Showing 10 changed files with 43 additions and 52 deletions.
diff --git a/doc/source/whatsnew/v2.2.0.rst b/doc/source/whatsnew/v2.2.0.rst
@@ -246,7 +246,7 @@ These are bug fixes that might have notable behavior changes.
 
 In previous versions of pandas, :func:`merge` and :meth:`DataFrame.join` did not
 always return a result that followed the documented sort behavior. pandas now
-follows the documented sort behavior in merge and join operations (:issue:`54611`).
+follows the documented sort behavior in merge and join operations (:issue:`54611`, :issue:`56426`).
 
 As documented, ``sort=True`` sorts the join keys lexicographically in the resulting
 :class:`DataFrame`. With ``sort=False``, the order of the join keys depends on the

diff --git a/pandas/core/computation/align.py b/pandas/core/computation/align.py
@@ -110,7 +110,7 @@ def _align_core(terms):
                 ax, itm = axis, items
 
             if not axes[ax].is_(itm):
-                axes[ax] = axes[ax].join(itm, how="outer")
+                axes[ax] = axes[ax].union(itm)
 
     for i, ndim in ndims.items():
         for axis, items in zip(range(ndim), axes):

diff --git a/pandas/core/indexes/base.py b/pandas/core/indexes/base.py
@@ -368,9 +368,6 @@ class Index(IndexOpsMixin, PandasObject):
     Index([1, 2, 3], dtype='uint8')
     """
 
-    # To hand over control to subclasses
-    _join_precedence = 1
-
     # similar to __array_priority__, positions Index after Series and DataFrame
     #  but before ExtensionArray.  Should NOT be overridden by subclasses.
     __pandas_priority__ = 2000
@@ -4564,6 +4561,7 @@ def join(
         Index([1, 2, 3, 4, 5, 6], dtype='int64')
         """
         other = ensure_index(other)
+        sort = sort or how == "outer"
 
         if isinstance(self, ABCDatetimeIndex) and isinstance(other, ABCDatetimeIndex):
             if (self.tz is None) ^ (other.tz is None):
@@ -4614,15 +4612,6 @@ def join(
                 rindexer = np.array([])
                 return join_index, None, rindexer
 
-        if self._join_precedence < other._join_precedence:
-            flip: dict[JoinHow, JoinHow] = {"right": "left", "left": "right"}
-            how = flip.get(how, how)
-            join_index, lidx, ridx = other.join(
-                self, how=how, level=level, return_indexers=True
-            )
-            lidx, ridx = ridx, lidx
-            return join_index, lidx, ridx
-
         if self.dtype != other.dtype:
             dtype = self._find_common_type_compat(other)
             this = self.astype(dtype, copy=False)
@@ -4666,18 +4655,20 @@ def _join_via_get_indexer(
         # Note: at this point we have checked matching dtypes
 
         if how == "left":
-            join_index = self
+            join_index = self.sort_values() if sort else self
         elif how == "right":
-            join_index = other
+            join_index = other.sort_values() if sort else other
         elif how == "inner":
             join_index = self.intersection(other, sort=sort)
         elif how == "outer":
-            # TODO: sort=True here for backwards compat.

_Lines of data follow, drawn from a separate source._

(** ** Statements *)

(** [INSERT INTO projects (user_id, project_name, description) VALUES (?, ?, ?)]. *)
Definition insert_project (uid : Z) (name desc : string) (db : Db) : Db :=
  let n := next_rowid "projects" (projects db) db in
  mkDb (users db) (<[n := mkProject uid name desc]> (projects db)) (posts db)
       (hashtags db) (post_comments db) (<["projects" := n]> (sqlite_sequence db)).

(** [INSERT INTO posts (...) VALUES (...)]: the row gets the next rowid. *)
Definition insert_post (p : Post) (db : Db) : Db :=
  let n := next_rowid "posts" (posts db) db in
  mkDb (users db) (projects db) (<[n := mkPost n (project_id p) (post_type p) (post_date p)
         (post_time p) (reel_length p) (thumbnail_path p) (caption p) (caption_category p)
         (likes p) (shares p) (comments p) (reach p) (saves p) (followers_gained p)
         (watch_time p) (avg_view_duration p) (engagement_rate p) (engagement_rate_weighted p)
         (avd_ratio p) (follower_gain_rate p) (performance_score p) (dominant_color p)]> (posts db))
       (hashtags db) (post_comments db) (<["posts" := n]> (sqlite_sequence db)).

(** [INSERT INTO hashtags (post_id, hashtag) VALUES (?, ?)]. *)
Definition insert_hashtag (pid : Z) (tag : string) (db : Db) : Db :=
  let n := next_rowid "hashtags" (hashtags db) db in
  mkDb (users db) (projects db) (posts db) (<[n := mkHashtag pid tag]> (hashtags db))
       (post_comments db) (<["hashtags" := n]> (sqlite_sequence db)).

(** [INSERT INTO post_comments (post_id, user_id, comment_text, created_at) VALUES (...)]. *)
Definition insert_comment (pid uid : Z) (text now : string) (db : Db) : Db :=
  let n := next_rowid "post_comments" (post_comments db) db in
  mkDb (users db) (projects db) (posts db) (hashtags db)
       (<[n := mkPostComment pid uid text now]> (post_comments db))
       (<["post_comments" := n]> (sqlite_sequence db)).

(** [DELETE FROM post_comments WHERE post_id = ?]. *)
Definition delete_comments_of_post (pid : Z) (db : Db) : Db :=
  mkDb (users db) (projects db) (posts db) (hashtags db)
       (filter (fun kv : Z * PostComment => pc_post_id kv.2 <> pid) (post_comments db))
       (sqlite_sequence db).

(** [DELETE FROM hashtags WHERE post_id = ?]. *)
Definition delete_hashtags_of_post (pid : Z) (db : Db) : Db :=
  mkDb (users db) (projects db) (posts db)
       (filter (fun kv : Z * Hashtag => h_post_id kv.2 <> pid) (hashtags db))
       (post_comments db) (sqlite_sequence db).

(** [DELETE FROM posts WHERE id = ?]. *)
Definition delete_post_row (pid : Z) (db : Db) : Db :=
  mkDb (users db) (projects db) (delete pid (posts db)) (hashtags db)
       (post_comments db) (sqlite_sequence db).

(** [DELETE FROM posts WHERE project_id = ?]. *)
Definition delete_posts_of_project (prid : Z) (db : Db) : Db :=
  mkDb (users db) (projects db)
       (filter (fun kv : Z * Post => project_id kv.2 <> prid) (posts db))
       (hashtags db) (post_comments db) (sqlite_sequence db).

(** [DELETE FROM projects WHERE id = ?]. *)
Definition delete_project_row (prid : Z) (db : Db) : Db :=
  mkDb (users db) (delete prid (projects db)) (posts db) (hashtags db)
       (post_comments db) (sqlite_sequence db).

(** ** Queries *)

(** [SELECT id FROM projects WHERE user_id = ?]. *)
Definition user_project_ids (db : Db) (uid : Z) : list Z :=
  map fst (filter (fun kv : Z * Project => pr_user_id kv.2 = uid) (rowid_order (projects db))).

(** [SELECT id FROM projects WHERE id = ? AND user_id = ?] is a row. *)
Definition project_owned (db : Db) (uid prid : Z) : bool :=
  match projects db !! prid with
  | Some pr => bool_decide (pr_user_id pr = uid)
  | None => false
  end.

(** [SELECT ... FROM posts p JOIN projects pr ON p.project_id = pr.id
    WHERE p.id = ? AND pr.user_id = ?] is a row. *)
Definition post_owned (db : Db) (uid pid : Z) : bool :=
  match posts db !! pid with
  | Some p => project_owned db uid (project_id p)
  | None => false
  end.

(** [SELECT * FROM posts] in rowid order: the rows the analytics read. *)
Definition table_posts (db : Db) : list Post := map snd (rowid_order (posts db)).

(** [SELECT id FROM posts WHERE project_id = ?]. *)
Definition project_post_ids (db : Db) (prid : Z) : list Z :=
  map fst (filter (fun kv : Z * Post => project_id kv.2 = prid) (rowid_order (posts db))).

(** [SELECT id FROM projects WHERE user_id = ? AND project_name = ?]. *)
Definition project_named (db : Db) (uid : Z) (name : string) : option Z :=
  head (map fst (filter (fun kv : Z * Project => pr_user_id kv.2 = uid /\ project_name kv.2 = name)
                        (rowid_order (projects db)))).

(** The cascade of [delete_post] for one post: its comments, then its hashtags. *)
Definition delete_post_children (pid : Z) (db : Db) : Db :=
  delete_hashtags_of_post pid (delete_comments_of_post pid db).

(** [delete_post]'s three statements for one post. *)
Definition delete_post_cascade (pid : Z) (db : Db) : Db :=
  delete_post_row pid (delete_post_children pid db).

(** The loop of [delete_project] over the ids of its posts. *)
Definition delete_children_of (ids : list Z) (db : Db) : Db :=
  foldl (fun db i => delete_post_children i db) db ids.

(** [delete_project]'s statements: the children of its posts, its posts, the project. *)
Definition delete_project_cascade (prid : Z) (ids : list Z) (db : Db) : Db :=
  delete_project_row prid (delete_posts_of_project prid (delete_children_of ids db)).

(** The loop of [delete_multiple_posts]. *)
Definition delete_posts_cascade (ids : list Z) (db : Db) : Db :=
  foldl (fun db i => delete_post_cascade i db) db ids.

(** ** Integrity of the database *)

Record wf_db (db : Db) : Prop := {
  wf_project_user : forall k pr, projects db !! k = Some pr -> is_Some (users db !! pr_user_id pr);
  wf_post_id : forall k p, posts db !! k = Some p -> id p = k;
  wf_post_project : forall k p, posts db !! k = Some p -> is_Some (projects db !! project_id p);
  wf_hashtag_post : forall k h, hashtags db !! k = Some h -> is_Some (posts db !! h_post_id h);
  wf_comment_post : forall k c, post_comments db !! k = Some c -> is_Some (posts db !! pc_post_id c);
  wf_comment_user : forall k c, post_comments db !! k = Some c -> is_Some (users db !! pc_user_id c);
  wf_project_names : forall k1 k2 p1 p2, projects db !! k1 = Some p1 -> projects db !! k2 = Some p2 ->
    pr_user_id p1 = pr_user_id p2 -> project_name p1 = project_name p2 -> k1 = k2
}.

(** ** The connection and its transaction *)

(** The state a route sees: the committed database and the working copy of
    its open transaction. *)
Record Conn := mkConn { committed : Db; working : Db }.

Definition txM (A : Type) : Type := Conn -> result A * Conn.

#[export] Instance txM_ret : MRet txM := fun A a c => (Ok a, c).
#[export] Instance txM_bind : MBind txM := fun A B f m c =>
  match m c with
  | (Ok a, c') => f a c'
  | (Raise e, c') => (Raise e, c')
  end.

(** [db.execute(...)] of a statement: changes the working copy. *)
Definition exec (st : Db -> Db) : txM unit := fun c => (Ok tt, mkConn (committed c) (st (working c))).

(** [db.execute(...).fetchall()] of a query. *)
Definition query {A} (q : Db -> A) : txM A := fun c => (Ok (q (working c)), c).

(** [db.commit()]. *)
Definition commit : txM unit := fun c => (Ok tt, mkConn (working c) (working c)).

(** [db.rollback()], and [db.close()] (which discards what was not committed). *)
Definition rollback : txM unit := fun c => (Ok tt, mkConn (committed c) (committed c)).
Definition close : txM unit := rollback.

(** [get_db_connection()]: a new connection sees the committed database. *)
Definition get_db_connection : txM unit := rollback.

It may
-            # be better to use the sort parameter passed into join
-            join_index = self.union(other)
-
-        if sort and how in ["left", "right"]:
-            join_index = join_index.sort_values()
+            try:
+                join_index = self.union(other, sort=sort)
+            except TypeError:
+                join_index = self.union(other)
+                try:
+                    join_index = _maybe_try_sort(join_index, sort)
+                except TypeError:
+                    pass
 
         if join_index is self:
             lindexer = None

diff --git a/pandas/core/indexes/datetimelike.py b/pandas/core/indexes/datetimelike.py
@@ -442,8 +442,6 @@ class DatetimeTimedeltaMixin(DatetimeIndexOpsMixin, ABC):
     _is_monotonic_decreasing = Index.is_monotonic_decreasing
     _is_unique = Index.is_unique
 
-    _join_precedence = 10
-
     @property
     def unit(self) -> str:
         return self._data.unit

diff --git a/pandas/core/reshape/merge.py b/pandas/core/reshape/merge.py
@@ -759,7 +759,7 @@ def __init__(
         self.on = com.maybe_make_list(on)
 
         self.suffixes = suffixes
-        self.sort = sort
+        self.sort = sort or how == "outer"
 
         self.left_index = left_index
         self.right_index = right_index
@@ -1694,9 +1694,6 @@ def get_join_indexers(
         elif not sort and how in ["left", "outer"]:
             return _get_no_sort_one_missing_indexer(left_n, False)
 
-    if not sort and how == "outer":
-        sort = True
-
     # get left & right join labels and num. of levels at each location
     mapped = (
         _factorize_keys(left_keys[n], right_keys[n], sort=sort)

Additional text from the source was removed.